Kai mencondongkan tubuhnya, mendekatkan wajahnnya ke wajah Amber perlahan-lahan, takut Amber bereaksi negatif dengan tindakannya. Ia menempelkan bibirnya di kening Amber mengecupnya disana. Sebelah tangan Kai mencengkram kuat sisi ranjang ketika ia mengecup hangat kening Amber lama sekali, tangan sebelahnya lagi menahan berat tubuhnya.

Amber rasakan kabut keputusasaan menipis dan lenyap ketika Kai mengecup keningnya, rasanya sangat mendamaikan jiwanya saat ini. Kai mendesah, dan meletakkan tangannya di pipi Amber, Amber balas menyentuh wajahnya menempelkan tanganya di pipi Kai, membiarkan wajah Kai tetap di posisi itu.

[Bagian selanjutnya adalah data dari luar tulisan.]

(* ===== verification/IpcTraces.v ===== *)
(** Reasoning about processes and pipes: what a process does by itself as a list of
    writes and reads, two processes with dual lists run together, and the order
    in which the parts move does not matter. *)
From stdpp Require Import relations.
From S2P Require Import Prelude Errors Types State GasConfig IpcMessages IpcPipes.

#[local] Open Scope Z_scope.

(** ** Traces *)

Inductive event := Out (data : bytes) | In (data : bytes).

Definition dual (e : event) : event := match e with Out d => In d | In d => Out d end.

Lemma map_dual_involutive t : map dual (map dual t) = t.
Proof. induction t as [|[d|d] t IH]; cbn; congruence. Qed.

(** [p] gets to [q] when its writes succeed and its reads give the data of [t]. *)
Inductive reach {A} : proc A -> list event -> proc A -> Prop :=
| reach_refl p : reach p [] p
| reach_write data k t q : reach (k None) t q -> reach (PWrite data k) (Out data :: t) q
| reach_read n k data t q :
    length data = n -> reach (k (inr data)) t q -> reach (PRead n k) (In data :: t) q.

Lemma reach_bind {A B} (f : A -> proc B) p t a t' q :
  reach p t (PRet a) -> reach (f a) t' q -> reach (proc_bind f p) (t ++ t') q.
Proof.
  intros H Hf. remember (PRet a) as r eqn:Hr.
  induction H; subst; cbn; [done | constructor; auto..].
Qed.

Lemma reach_bind_l {A B} (f : A -> proc B) p t q :
  reach p t q -> reach (proc_bind f p) t (proc_bind f q).
Proof. induction 1; cbn; constructor; auto. Qed.

Lemma reach_bind_ret {A B} (f : A -> proc B) p t a b :
  reach p t (PRet a) -> f a = PRet b -> reach (proc_bind f p) t (PRet b).
Proof.
  intros H Hf. rewrite <- (app_nil_r t). eapply reach_bind; [done|]. rewrite Hf. constructor.
Qed.

(** An operation that returns [a] and leaves [s']. *)
Definition acts {S A} (m : Act S A) (s : S) (t : list event) (s' : S) (a : A) : Prop :=
  reach (m s) t (PRet (s', Some a)).

(** An operation that waits for the other side after [t]. *)
Definition waiting {A} (p : proc A) : Prop := exists n k, p = PRead (S n) k.

Definition stops {S A} (m : Act S A) (s : S) (t : list event) : Prop :=
  exists q, reach (m s) t q /\ waiting q.

Lemma waiting_bind {A B} (f : A -> proc B) p : waiting p -> waiting (proc_bind f p).
Proof. intros (n & k & ->). by do 2 eexists. Qed.

Section Acts.
Context {S : Type}.
Implicit Types s : S.

Lemma acts_ret {A} (a : A) s : acts (mret a) s [] s a.
Proof. constructor. Qed.

Lemma acts_bind {A B} (m : Act S A) (f : A -> Act S B) s t s' a t' s'' b :
  acts m s t s' a -> acts (f a) s' t' s'' b -> acts (m ≫= f) s (t ++ t') s'' b.
Proof. intros Hm Hf. unfold acts. cbv [mbind Act_bind]. by eapply reach_bind. Qed.

Lemma stops_bind {A B} (m : Act S A) (f : A -> Act S B) s t s' a t' :
  acts m s t s' a -> stops (f a) s' t' -> stops (m ≫= f) s (t ++ t').
Proof.
  intros Hm (q & Hq & Hw). exists q. split; [|done]. cbv [mbind Act_bind]. by eapply reach_bind.
Qed.

Lemma stops_bind_l {A B} (m : Act S A) (f : A -> Act S B) s t :
  stops m s t -> stops (m ≫= f) s t.
Proof. intros (q & Hq & Hw). eexists. split; [by apply reach_bind_l | by apply waiting_bind]. Qed.

(** A silent first operation. *)
Lemma acts_bind_nil {A B} (m : Act S A) (f : A -> Act S B) s s' a t' s'' b :
  acts m s [] s' a -> acts (f a) s' t' s'' b -> acts (m ≫= f) s t' s'' b.
Proof. exact (acts_bind m f s [] s' a t' s'' b). Qed.

(** A silent rest. *)
Lemma acts_bind_r {A B} (m : Act S A) (f : A -> Act S B) s t s' a s'' b :
  acts m s t s' a -> acts (f a) s' [] s'' b -> acts (m ≫= f) s t s'' b.
Proof. intros Hm Hf. rewrite <- (app_nil_r t). by eapply acts_bind. Qed.

Lemma acts_get s : acts act_get s [] s s.
Proof. constructor. Qed.

Lemma acts_modify f s : acts (act_modify f) s [] (f s) tt.
Proof. constructor. Qed.

Lemma acts_deref {A} (a : A) s : acts (act_deref (Some a)) s [] s a.
Proof. constructor. Qed.

Lemma acts_Write data s : acts (Write data) s [Out data] s None.
Proof. repeat constructor. Qed.

Lemma acts_ReadFull data n s : length data = n -> acts (ReadFull n) s [In data] s (inr data).
Proof. intros H. constructor; [done | constructor]. Qed.

End Acts.

(** ** Loops *)

Section Loop.
Context {S L R : Type} (loop : L -> Act S (L + R)).

Inductive talks : running S L R -> list event -> running S L R -> Prop :=
| talks_refl p : talks p [] p
| talks_again s l t q : talks (loop l s) t q -> talks (PRet (s, Some (inl l))) t q
| talks_write data k t q : talks (k None) t q -> talks (PWrite data k) (Out data :: t) q
| talks_read n k data t q :
    length data = n -> talks (k (inr data)) t q -> talks (PRead n k) (In data :: t) q.

Lemma reach_talks p t q : reach p t q -> talks p t q.
Proof. induction 1; constructor; auto. Qed.

Lemma talks_trans p t q t' r : talks p t q -> talks q t' r -> talks p (t ++ t') r.
Proof. intros H Hr. induction H; cbn; [done | constructor; auto..]. Qed.

(** One round. *)
Lemma talks_round l s t s' l' t' q :
  acts (loop l) s t s' (inl l') -> talks (PRet (s', Some (inl l'))) t' q ->
  talks (PRet (s, Some (inl l))) (t ++ t') q.
Proof. intros H Hq. apply talks_again. eapply talks_trans; [by apply reach_talks | done]. Qed.

Lemma ended_talks p e t q : ended p = true -> ~ talks p (e :: t) q.
Proof. intros Hp H. inversion H; subst; done. Qed.

End Loop.

(** ** Two dual processes *)

Section Duality.
Context {S1 L1 R1 S2 L2 R2 : Type}.
Context (node_loop : L1 -> Act S1 (L1 + R1)) (vm_loop : L2 -> Act S2 (L2 + R2)).

#[local] Abbreviation sys := (system S1 L1 R1 S2 L2 R2).
#[local] Abbreviation steps := (rtc (step node_loop vm_loop)).

(** The VM up to its next event. *)
Definition exposes (q : running S2 L2 R2) (e : event) (t : list event) (q' : running S2 L2 R2) :
    Prop :=
  match e, q with
  | Out d, PWrite d' k => d' = d /\ talks vm_loop (k None) t q'
  | In d, PRead n k => length d = n /\ talks vm_loop (k (inr d)) t q'
  | _, _ => False
  end.

Lemma vm_silent q t q' :
  talks vm_loop q t q' ->
  match t with
  | [] => forall p a b, steps (mksystem p q a b) (mksystem p q' a b)
  | e :: t => exists q1, exposes q1 e t q' /\
      forall p a b, steps (mksystem p q a b) (mksystem p q1 a b)
  end.
Proof.
  induction 1 as [q|s l t q' H IH|data k t q' H _|n k data t q' Hn H _].
  - intros. apply rtc_refl.
  - assert (forall p a b, step node_loop vm_loop (mksystem p (PRet (s, Some (inl l))) a b)
              (mksystem p (vm_loop l s) a b)) as Hstep.
    { intros p a b. apply step_vm. cbn. by rewrite app_nil_r. }
    destruct t as [|e t].
    + intros p a b. eapply rtc_l; [apply Hstep | apply IH].
    + destruct IH as (q1 & He & Hq1). exists q1. split; [done|]. intros p a b.
      eapply rtc_l; [apply Hstep | apply Hq1].
  - exists (PWrite data k). split; [done | intros; apply rtc_refl].
  - exists (PRead n k). split; [done | intros; apply rtc_refl].
Qed.

(** Each side's events are the other's: together they do them all, and the pipes
    are empty again. *)
Lemma duality p t p' q q' :
  talks node_loop p t p' -> talks vm_loop q (map dual t) q' ->
  steps (mksystem p q [] []) (mksystem p' q' [] []).
Proof.
  intros H. revert q. induction H as [p|s l t p' H IH|data k t p' H IH|n k data t p' Hn H IH];
    intros q Hq.
  - apply (vm_silent q [] q' Hq).
  - eapply rtc_l; [|by apply IH]. apply step_node. done.
  - destruct (vm_silent _ _ _ Hq) as (q1 & He & Hq1). cbn in He.
    destruct q1 as [|? ?|m k']; try done. destruct He as [Hm Hk].
    etrans; [apply Hq1|].
    eapply rtc_l; [by apply step_node|].
    eapply rtc_l; [|by apply IH].
    apply step_vm. unfold vm_move. cbn [vm to_vm to_node node app advance].
    rewrite bool_decide_eq_true_2 by lia. subst m. by rewrite take_ge, drop_ge by lia.
  - destruct (vm_silent _ _ _ Hq) as (q1 & He & Hq1). cbn in He.
    destruct q1 as [|data' k'|]; try done. destruct He as [-> Hk].
    etrans; [apply Hq1|].
    eapply rtc_l; [by apply step_vm|].
    eapply rtc_l; [|by apply IH].
    apply step_node. unfold node_move. cbn [vm to_vm to_node node app advance].
    rewrite bool_decide_eq_true_2 by lia. subst n. by rewrite take_ge, drop_ge by lia.
Qed.

(** ** The order of moves *)

Definition at_rest (c : sys) : Prop :=
  node_move node_loop c = None /\ vm_move vm_loop c = None.

(** A process that can move still can when its input has grown, and moves alike. *)
Lemma advance_more {S L R} (loop : L -> Act S (L + R)) p input more closed p' input' written :
  advance loop p input closed = Some (p', input', written) -> (closed = false \/ more = []) ->
  advance loop p (input ++ more) closed = Some (p', input' ++ more, written).
Proof.
  intros H Hc. destruct p as [[s [[l|r]| ] ] | data k | n k]; cbn in *; try done.
  - by injection H as <- <- <-.
  - destruct closed; by injection H as <- <- <-.
  - case_bool_decide as Hn.
    + injection H as <- <- <-. rewrite bool_decide_eq_true_2 by (rewrite length_app; lia).
      by rewrite take_app_le, drop_app_le by lia.
    + destruct closed; [|done]. destruct Hc as [ | ->]; [done|].
      rewrite app_nil_r, bool_decide_eq_false_2 by done. by injection H as <- <- <-.
Qed.

Lemma ended_stays c c' :
  step node_loop vm_loop c c' -> ended (vm c) = true -> ended (vm c') = true.
Proof.
  intros [H|H] He; unfold node_move, vm_move in H.
  - destruct (advance node_loop _ _ _) as [[[p b] w]|]; [|done]. by injection H as <-.
  - by destruct (vm c) as [[s [[l|r]| ] ] | data k | n k].
Qed.

Lemma alive_before c f : steps c f -> ended (vm f) = false -> ended (vm c) = false.
Proof.
  intros H. induction H as [|c c' f Hs _ IH]; [done|]. intros Hf.
  destruct (ended (vm c)) eqn:He; [|done].
  by rewrite <- (IH Hf), (ended_stays _ _ Hs He).
Qed.

(** The VM's move does not depend on the Node's, nor the Node's on the VM's while
    the VM runs. *)
Lemma vm_moves_after c c1 c2 :
  node_move node_loop c = Some c1 -> vm_move vm_loop c = Some c2 ->
  exists d, vm_move vm_loop c1 = Some d /\ vm d = vm c2 /\
    (ended (vm c2) = false -> node_move node_loop c2 = Some d).
Proof.
  unfold node_move, vm_move. destruct c as [p q a b]. cbn.
  destruct (advance node_loop p b (ended q)) as [[[p' b'] w]|] eqn:Hn; [|done].
  destruct (advance vm_loop q a false) as [[[q' a'] v]|] eqn:Hv; [|done].
  intros [= <-] [= <-]. cbn.
  rewrite (advance_more _ _ _ _ _ _ _ _ Hv) by auto.
  eexists. split; [done|]. split; [done|]. intros Hq'. cbn in *.
  assert (ended q = false) as Hq by (by destruct q as [[s [[l|r]| ] ] | data k | n k]).
  rewrite Hq in Hn. rewrite Hq'. by rewrite (advance_more _ _ _ _ _ _ _ _ Hn) by auto.
Qed.

Lemma step_to_rest n c f c1 :
  nsteps (step node_loop vm_loop) n c f -> at_rest f -> ended (vm f) = false ->
  step node_loop vm_loop c c1 ->
  exists m, n = S m /\ nsteps (step node_loop vm_loop) m c1 f.
Proof.
  intros H Hrest Halive. revert c1.
  induction H as [f|n c d f Hs Hn IH]; intros c1 Hc1.
  { destruct Hrest as [H1 H2]. destruct Hc1; congruence. }
  specialize (IH Hrest Halive). exists n. split; [done|].
  assert (forall c', steps c' f -> ended (vm c') = false) as Hal
    by (intros c' Hc'; by eapply alive_before).
  assert (steps d f) as Hdf by (by eapply rtc_nsteps_2).
  destruct Hs as [Hs|Hs], Hc1 as [Hc|Hc]; try (rewrite Hs in Hc; by injection Hc as <-).
  - destruct (vm_moves_after _ _ _ Hs Hc) as (e & Hde & Hvm & Hce).
    destruct (IH e (step_vm _ _ _ _ Hde)) as (m & -> & Hm).
    eapply nsteps_l; [|done]. apply step_node, Hce. rewrite <- Hvm.
    by eapply Hal, rtc_nsteps_2.
  - destruct (vm_moves_after _ _ _ Hc Hs) as (e & Hce & _ & Hde).
    destruct (IH e (step_node _ _ _ _ (Hde (Hal _ Hdf)))) as (m & -> & Hm).
    eapply nsteps_l; [by apply step_vm | done].
Qed.

(** Whatever the order of the moves, the parts come to the same rest. *)
Lemma any_order n c f k c' :
  nsteps (step node_loop vm_loop) n c f -> at_rest f -> ended (vm f) = false ->
  nsteps (step node_loop vm_loop) k c c' ->
  exists m, n = (k + m)%nat /\ nsteps (step node_loop vm_loop) m c' f.
Proof.
  intros Hn Hrest Halive Hk. revert n Hn.
  induction Hk as [c|k c c1 c' Hs _ IH]; intros n Hn; [by exists n|].
  destruct (step_to_rest _ _ _ _ Hn Hrest Halive Hs) as (m & -> & Hm).
  destruct (IH _ Hm) as (m' & -> & Hm'). by exists m'.
Qed.

(** In particular the schedule of [run]. *)
Lemma run_to_rest n c f :
  nsteps (step node_loop vm_loop) n c f -> at_rest f -> ended (vm f) = false ->
  run node_loop vm_loop (S n) c = Ret f.
Proof.
  revert c. induction n as [|n IH]; intros c Hn Hrest Halive.
  - inversion Hn; subst. destruct Hrest as [H1 H2]. cbn. by rewrite H1, H2.
  - change (run node_loop vm_loop (S (S n)) c) with
      (match node_move node_loop c with
       | Some c' => run node_loop vm_loop (S n) c'
       | None =>
           match vm_move vm_loop c with
           | Some c' => run node_loop vm_loop (S n) c'
           | None => Ret c
           end
       end).
    assert (forall c1, step node_loop vm_loop c c1 ->
              run node_loop vm_loop (S n) c1 = Ret f) as Hrun.
    { intros c1 Hc1. destruct (step_to_rest _ _ _ _ Hn Hrest Halive Hc1) as (m & [= <-] & Hm).
      by apply IH. }
    destruct (node_move node_loop c) eqn:H1; [by apply Hrun, step_node|].
    destruct (vm_move vm_loop c) eqn:H2; [by apply Hrun, step_vm|].
    inversion Hn as [|? ? c1 ? Hs]; subst. destruct Hs; congruence.
Qed.

End Duality.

Kai mengembuskan napas, merasakan sentuhan Amber. Suasana begitu hening, mereka saling memejamkan mata. Kai menikmati momen itu, sedangkan Amber mulai terbawa ke dalam mimpinya.

Kai mengangkat kepalanya melihat sekilas wajah damai Amber yang tertidur, nafasnya teratur. Kai menggenggam tangan Amber dipipinya, mengecup telapak tanganya. Kemudian Kai menjulurkan lehernya lagi untuk berbisik di telinga Amber.

"Aku mencintaimu." bisiknya.

Kai bangkit perlahan-lahan dari ranjang itu, tidak mau tubuh Amber terguncang dan membuatnya terbangun. Ia menatap Amber dengan perasaan kehilangan yang tumpul, harus merasakan perpisahan yang menyaktikan waktu ia meninggalkan sebagian dirirnya diranjang itu.

Tanpa bersuara Kai mengulurkan notes pada buku agenda yang disediakan oleh hotel. Kai menarik tutup pulpen dengan gigi. Menuliskan sesuatu diatasnya dan membiarkan buku agenda itu terbuka.

Amber. Aku pergi dulu. Aku tinggalkan dompetku ditasmu, kau bisa menggunakan uangnya sesukamu. Kau tidak perlu mengkhawatirkan aku. Tenang saja, ini akan cepat dan aku akan segera kembali menemuimu sebelum yang lainnya. Aku sayang padamu. Kai.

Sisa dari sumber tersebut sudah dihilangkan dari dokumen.